(** One poll that is answered. *)
Lemma poll_step cap es now id boot k n i m :
  (lenN es + 1 < two64)%N → followed m id boot = N.of_nat k → (k ≤ n)%nat → (n ≤ length es)%nat →
  in_BootID i = boot → in_Events i = buffered cap es n →
  let c := Z.to_nat (Z.max 1 cap) in
  let new := drop (Nat.max k (n - c)) (number 0 (take n es)) in
  wp False (poll_member now id (Some i)) (λ _ m',
    mg_events m' = publish_all new (mg_events m) ∧
    mg_timeline m' = publish_all (filter (λ e, on_timeline (ev_Type e) = true) new) (mg_timeline m) ∧
    mg_eventGaps m' = mg_eventGaps m + (if (0 <? k)%nat && (k <? n - c)%nat then 1 else 0) ∧
    followed m' id boot = N.of_nat n) m.
Proof.
  intros Hes' Hk Hkn Hn Hb Hi c new. assert (lenN es < two64)%N as Hes by lia. unfold poll_member. apply wp_bind, wp_get.
  assert ((if bool_decide (in_BootID (nv_Inspection (view_of m id)) = in_BootID i) &&
             bool_decide (in_Events (nv_Inspection (view_of m id)) ≠ [])
           then last_id (in_Events (nv_Inspection (view_of m id))) else 0) = N.of_nat k)%N as -> by (by rewrite Hb).
  assert ((bool_decide (in_Events i ≠ []) && (0 <? N.of_nat k) &&
    (add64 (N.of_nat k) 1 <? match in_Events i with e :: _ => ev_ID e | [] => 0 end))%N =
    (0 <? k)%nat && (k <? n - c)%nat) as ->.
  { rewrite Hi. destruct (Nat.ltb_spec 0 k) as [Hk0|Hk0].
    - destruct (buffered_ids cap es n) as (Hne&_&Hf); [done|done|lia|].
      rewrite bool_decide_eq_true_2 by done. destruct (buffered cap es n) as [|e l]; [done|]. rewrite Hf. fold c.
      rewrite add64_small by (unfold lenN in *; lia). assert (0 <? N.of_nat k = true)%N as -> by (apply N.ltb_lt; lia).
      cbn [andb]. destruct (Nat.ltb_spec k (n - c)); [apply N.ltb_lt|apply N.ltb_ge]; lia.
    - replace k with 0%nat by lia. by rewrite andb_false_r. }
  apply wp_bind.
  set (m1 := if (0 <? k)%nat && (k <? n - c)%nat then ms_eventGaps (mg_eventGaps m + 1) m else m).
  assert (mg_events m1 = mg_events m ∧ mg_timeline m1 = mg_timeline m ∧
    mg_eventGaps m1 = mg_eventGaps m + (if (0 <? k)%nat && (k <? n - c)%nat then 1 else 0)) as (E1&E2&E3).
  { unfold m1. destruct (_ && _); cbn; split_and!; try done; lia. }
  rewrite <-E1, <-E2, <-E3. clear E1 E2 E3.
  assert (wp False (when ((0 <? k)%nat && (k <? n - c)%nat) (modify (λ m, ms_eventGaps (mg_eventGaps m + 1) m)))
    (λ _ m', m' = m1) m) as Hw by (unfold m1; apply wp_when; intros ->; [by apply wp_modify|done]).
  eapply wp_mono; [exact Hw|]. cbn beta. intros _ ? ->. apply wp_bind.
  eapply wp_mono; [apply for_each_publish|]. cbn beta zeta. intros _ m2 (H1&H2&H3&H4).
  rewrite Hi, (buffered_after cap es n k) in H1, H2 by done. fold c new in H1, H2.
  unfold set_view. apply wp_modify. split; [done|]. split; [done|]. split; [done|].
  rewrite (followed_set m2 _ id boot (mkNodeView i id true
    match find_member id m with Some x => mb_running x | None => false end now)) by done.
  cbn [nv_Inspection]. rewrite Hi. destruct (decide (0 < n)%nat) as [Hn0|Hn0].
  - destruct (buffered_ids cap es n) as (Hne&Hl&_); [done|done|done|]. by rewrite bool_decide_eq_true_2.
  - replace n with 0%nat by lia. rewrite buffered_spec by (done || lia). by rewrite bool_decide_eq_false_2 by (intros []; done).
Qed.

(** A poll that is not answered. *)
Lemma poll_lost now id boot m :
  wp False (poll_member now id None) (λ _ m', mg_events m' = mg_events m ∧ mg_timeline m' = mg_timeline m ∧
    mg_eventGaps m' = mg_eventGaps m ∧ followed m' id boot = followed m id boot) m.
Proof.
  unfold poll_member. apply wp_bind, wp_get, wp_modify. do 3 (split; [done|]).
  unfold followed, view_of. cbn. rewrite lookup_insert_eq. by destruct (mg_views m !! id).
Qed.

Lemma publish_all_app es1 es2 b : publish_all (es1 ++ es2) b = publish_all es2 (publish_all es1 b).
Proof. apply fold_left_app. Qed.

Lemma gaps_seen_nonneg c k ps : 0 ≤ gaps_seen c k ps.
Proof.
  revert k. induction ps as [|[? [[n ?]|]] ps IH]; intros k; cbn [gaps_seen pa_inspection]; [done| |apply IH].
  pose proof (IH n). destruct (_ && _); lia.
Qed.

Lemma events_seen_le k ps : in_order k ps → (k ≤ events_seen k ps)%nat.
Proof.
  revert k. induction ps as [|[? [[n ?]|]] ps IH]; intros k Ho; cbn in *; [done| |by apply IH].
  destruct Ho as [? Ho]. pose proof (IH _ Ho). lia.
Qed.

(** Without a gap, what is passed on is all that is new. *)
Lemma no_gap_complete boot cap c es k ps :
  Forall (answers boot cap es) ps → in_order k ps → (0 < k)%nat → gaps_seen c k ps = 0 →
  passed_on c es k ps = drop k (number 0 (take (events_seen k ps) es)).
Proof.
  intros Ha. revert k. induction Ha as [|[now [[n i]|]] ps Hp Ha IH]; intros k Ho Hk Hg;
    cbn [passed_on gaps_seen events_seen pa_inspection] in *.
  - symmetry. apply drop_ge. rewrite length_number, length_take. lia.
  - destruct Hp as (Hn&_&_), Ho as [Hkn Ho]. pose proof (gaps_seen_nonneg c n ps).
    destruct (Nat.ltb_spec 0 k); [|lia]. destruct (Nat.ltb_spec k (n - c)); cbn in Hg; [lia|].
    rewrite Nat.max_l by lia. rewrite (IH n Ho ltac:(lia) Hg).
    rewrite <-(take_drop n (take (events_seen n ps) es)), take_take, Nat.min_l by (by apply events_seen_le).
    rewrite number_app. assert (length (number 0 (take n es)) = n) as Hl by (rewrite length_number, length_take; lia).
    rewrite (drop_app_le _ _ k), (drop_app_ge _ _ n) by lia. by rewrite Hl, Nat.sub_diag.
  - by apply IH.
Qed.

(** One boot of a node is followed by any sequence of polls, some of which get no
    answer: what is published to the dashboard are the node's events in order,
    each once, from the first that is not yet followed, and every skip of events
    that the node's buffer no longer held is counted.  If the buffer held on to
    them each time, then nothing is missing. *)
Theorem poll_follows cap es id boot k ps m :
  (lenN es + 1 < two64)%N → followed m id boot = N.of_nat k → in_order k ps → Forall (answers boot cap es) ps →
  let c := Z.to_nat (Z.max 1 cap) in
  let new := passed_on c es k ps in
  wp False (for_each (poll_with id) ps) (λ _ m',
    mg_events m' = publish_all new (mg_events m) ∧
    mg_timeline m' = publish_all (filter (λ e, on_timeline (ev_Type e) = true) new) (mg_timeline m) ∧
    mg_eventGaps m' = mg_eventGaps m + gaps_seen c k ps ∧ followed m' id boot = N.of_nat (events_seen k ps)) m ∧
  ((0 < k)%nat → gaps_seen c k ps = 0 → new = drop k (number 0 (take (events_seen k ps) es))).
Proof.
  intros Hes Hk Ho Ha c. cbv zeta. split.
  - revert k m Hk Ho. induction Ha as [|[now [[n i]|]] ps Hp Ha IH]; intros k m Hk Ho; cbn [for_each passed_on gaps_seen events_seen] in *.
    + apply wp_ret. by rewrite Z.add_0_r.
    + destruct Hp as (Hn&Hb&Hi), Ho as [Hkn Ho]. apply wp_bind. eapply wp_mono.
      { apply (poll_step cap es now id boot k n i m); done. }
      cbn beta zeta. fold c. intros _ m1 (H1&H2&H3&H4). eapply wp_mono; [apply (IH n m1 H4 Ho)|].
      cbn beta. intros _ m2 (->&->&->&->). rewrite H1, H2, H3. cbn [pa_inspection].
      rewrite publish_all_app, filter_app, publish_all_app, Z.add_assoc. done.
    + apply wp_bind. eapply wp_mono; [apply (poll_lost now id boot m)|]. cbn beta. intros _ m1 (H1&H2&H3&H4).
      eapply wp_mono; [apply (IH k m1); [congruence|done]|]. cbn beta. intros _ m2. by rewrite H1, H2, H3.
  - intros Hk0 Hg. by eapply no_gap_complete.
Qed.

(** ** A round of polls *)

(** The view that a poll leaves of a member. *)
Definition polled_view (now : Z) (m : Manager) (id : string) (answer : option Inspection) : NodeView :=
  let prior := view_of m id in
  let running := match find_member id m with Some n => mb_running n | None => false end in
  match answer with
  | None => mkNodeView (nv_Inspection prior) id false running (nv_SeenAt prior)
  | Some inspect => mkNodeView inspect id true running now
  end.
Lemma key_path_clean key : addressable key → cleanPath (key_path key) = key_path key.
Proof.
  intros Hk%addressable_escape. unfold cleanPath. rewrite key_path_segments.
  rewrite 2 clean_keeps by (by split_and!). rewrite clean_keeps by done. cbn [clean_segments reverse rev_append].
  assert (ends_in_slash (key_path key) = false) as ->.
  { unfold ends_in_slash. apply bool_decide_eq_false_2. unfold key_path. rewrite bytes_of_app, last_app.
    destruct (list.last (bytes_of (PathEscape key))) as [c|] eqn:Hl.
    - intros [= ->]. by eapply no_slash_last; [apply escaped_no_slash| |].
    - apply last_None in Hl. destruct Hk as [Hk _]. by destruct (PathEscape key). }
  cbn. rewrite append_empty. done.
Qed.

Lemma cas_path_clean key : addressable key → cleanPath (key_path key +:+ "/cas") = key_path key +:+ "/cas".
Proof.
  intros Hk%addressable_escape. unfold cleanPath. rewrite cas_path_segments.
  rewrite 2 clean_keeps by (by split_and!). rewrite 2 clean_keeps by (done || by split_and!).
  cbn [clean_segments reverse rev_append].
  assert (ends_in_slash (key_path key +:+ "/cas") = false) as ->.
  { unfold ends_in_slash. apply bool_decide_eq_false_2. by rewrite bytes_of_app, last_app. }
  done.
Qed.

(** ** Routing *)

Section routing.
Context {C V S : Type} `{HM : ServeMux, HJ : JsonStream, HW : Json writeRequest}.
Context (execute : C → Command → M S (Result * option error)).
Context (get_key : C → string → M S (string * bool * option error)) (status : M S V).

Lemma key_segment_key key : addressable key →
  key_segment (matched_segments (key_path key)) = Some (key, false).
Proof using Type.
  intros (Hk&_&_). unfold matched_segments. rewrite key_path_segments. cbn [map].
  rewrite PathEscape_roundtrip.
  change (PathUnescape "v1") with (Some "v1"). change (PathUnescape "kv") with (Some "kv").
  change (PathUnescape "cas") with (Some "cas"). cbn [default]. unfold key_segment. by rewrite !bool_decide_eq_true_2 by done.
Qed.
(* ===== verification/Defer.v ===== *)
(** * Defer: functions with deferred calls

    The [run] functions of the commands are computations that log what they do and
    may defer calls, which run, latest first, when the function returns; and what
    it means that such a log releases what it has opened. *)

From stdpp Require Import base list strings options.
From S2P Require Import Prelude.

#[local] Set Default Proof Using "Type*".

(** ** Functions with deferred calls *)

Section functions.
Context {X : Type}.

(** What the function has done, and the calls it has deferred, latest first; a
    deferred call does what it does given what has been done when it runs. *)
Record frame := mkFrame { fr_log : list X; fr_defers : list (list X → list X) }.

(** Inside the function: a panic, an event to wait for that has not come, a
    return with an error or none, or control that goes on. *)
Inductive step (A : Type) :=
  | Panics
  | Waits (log : list X)
  | Returns (r : option error) (s : frame)
  | Goes (a : A) (s : frame).
Arguments Panics {_}. Arguments Waits {_} _. Arguments Returns {_} _ _. Arguments Goes {_} _ _.

Definition func (A : Type) := frame → step A.

#[export] Instance func_ret : MRet func := λ A a s, Goes a s.
#[export] Instance func_bind : MBind func := λ A B f m s,
  match m s with
  | Panics => Panics
  | Waits log => Waits log
  | Returns r s => Returns r s
  | Goes a s => f a s
  end.

Definition return_ {A} (r : option error) : func A := λ s, Returns r s.
Definition wait {A} : func A := λ s, Waits (fr_log s).
Definition perform (x : X) : func unit := λ s, Goes tt (mkFrame (fr_log s ++ [x]) (fr_defers s)).
Definition defer (c : list X → list X) : func unit := λ s, Goes tt (mkFrame (fr_log s) (c :: fr_defers s)).

(** [if err != nil { return err }], with and without a value. *)
Definition check (e : option error) : func unit :=
  match e with Some err => return_ (Some err) | None => mret tt end.
Definition try {A} (e : error + A) : func A :=
  match e with inl err => return_ (Some err) | inr a => mret a end.
Definition present {A} (o : option A) : func A := λ s,
  match o with None => Panics | Some a => Goes a s end.

Inductive ending :=
  | Panicked
  | Waiting (log : list X)
  | Returned (r : option error) (log : list X).

(** The call of a function: when it returns, the deferred calls run. *)
Definition call (m : func unit) : ending :=
  let close s := foldl (λ log c, log ++ c log) (fr_log s) (fr_defers s) in
  match m (mkFrame [] []) with
  | Panics => Panicked
  | Waits log => Waiting log
  | Returns r s => Returned r (close s)
  | Goes tt s => Returned None (close s)
  end.

End functions.
Arguments Panics {_ _}. Arguments Waits {_ _} _. Arguments Returns {_ _} _ _. Arguments Goes {_ _} _ _.
Arguments frame : clear implicits. Arguments func : clear implicits. Arguments ending : clear implicits.

(** Symbolic execution of a function. *)
Ltac run_func :=
  cbv beta iota zeta delta [call mbind mret func_ret func_bind return_ wait perform defer check try present Defer.fr_log Defer.fr_defers].

(** The next question that the run asks. *)
Ltac ask :=
  match goal with
  | |- context [match ?x with _ => _ end] =>
    lazymatch x with
    | context [match _ with _ => _ end] => fail
    | context [frame] => fail
    | _ => let E := fresh "E" in destruct x eqn:E; run_func
    end
  end.

(** ** What is opened is closed *)

Inductive act (H : Type) :=
  | Opened (h : H)
  | Serving (h : H)       (* a goroutine serves a listener *)
  | Shutting (h : H)      (* a graceful shutdown, or SIGTERM *)
  | Killing (h : H)
  | Closed (h : H)        (* closed, or a child that ended and was waited for *)
  | Ran (words : list string)
  | Made (directory : string).
Arguments Opened {_} _. Arguments Serving {_} _. Arguments Shutting {_} _. Arguments Killing {_} _.
Arguments Closed {_} _. Arguments Ran {_} _. Arguments Made {_} _.

Section acts.
Context {H : Type} `{!EqDecision H}.

Definition closes (h : H) (log : list (act H)) : bool :=
  existsb (λ x, match x with Closed h' => bool_decide (h' = h) | _ => false end) log.

(** Whatever is opened, or begins to serve, is closed later. *)
Fixpoint released (log : list (act H)) : bool :=
  match log with
  | [] => true
  | Opened h :: log | Serving h :: log => closes h log && released log
  | _ :: log => released log
  end.

Definition serves (h : H) (log : list (act H)) : bool :=
  existsb (λ x, match x with Serving h' => bool_decide (h' = h) | _ => false end) log.

(** Nothing that [uses] names is closed while one of its users still serves;
    [up] are the servers that serve. *)
Fixpoint outlived (uses : H → list H) (up : list H) (log : list (act H)) : bool :=
  match log with
  | [] => true
  | Serving h :: log => outlived uses (h :: up) log
  | Closed h :: log =>
    forallb (λ s, negb (bool_decide (s ∈ uses h))) up &&
    outlived uses (filter (λ s, s ≠ h) up) log
  | _ :: log => outlived uses up log
  end.

(** What has been opened or serves. *)
Definition held (log : list (act H)) : list H :=
  log ≫= λ x, match x with Opened h | Serving h => [h] | _ => [] end.

Lemma released_app l1 l2 : (∀ h, h ∈ held l1 → closes h l2 = true) → released l2 = true → released (l1 ++ l2) = true.
Proof using Type.
  intros Hc Hr. assert (∀ h l, closes h l2 = true → closes h (l ++ l2) = true) as Happ.
  { intros h l E. unfold closes. rewrite existsb_app. by apply orb_true_iff; right. }
  induction l1 as [|x l1 IH]; [done|]. unfold held in Hc. rewrite bind_cons in Hc.
  destruct x; cbn [app released] in Hc |- *.
  1,2: apply andb_true_iff; split; [apply Happ, Hc; by left|apply IH; intros h' Hh'; apply Hc; by right].
  all: by apply IH.
Qed.

(** To open a thing and defer its closing; to defer the closing alone. *)
Definition release (h : H) : func (act H) unit := defer (λ _, [Closed h]).
Definition hold (h : H) : func (act H) unit := perform (Opened h) ;; release h.

End acts.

Assignment. Send back exactly the lines of the listing above starting at the one with "((0 < k)%nat" and ending at the one with "by rewrite Z.add_0_r.", inclusive, and no others.

Result of this exercise.
  ((0 < k)%nat → gaps_seen c k ps = 0 → new = drop k (number 0 (take (events_seen k ps) es))).
Proof.
  intros Hes Hk Ho Ha c. cbv zeta. split.
  - revert k m Hk Ho. induction Ha as [|[now [[n i]|]] ps Hp Ha IH]; intros k m Hk Ho; cbn [for_each passed_on gaps_seen events_seen] in *.
    + apply wp_ret. by rewrite Z.add_0_r.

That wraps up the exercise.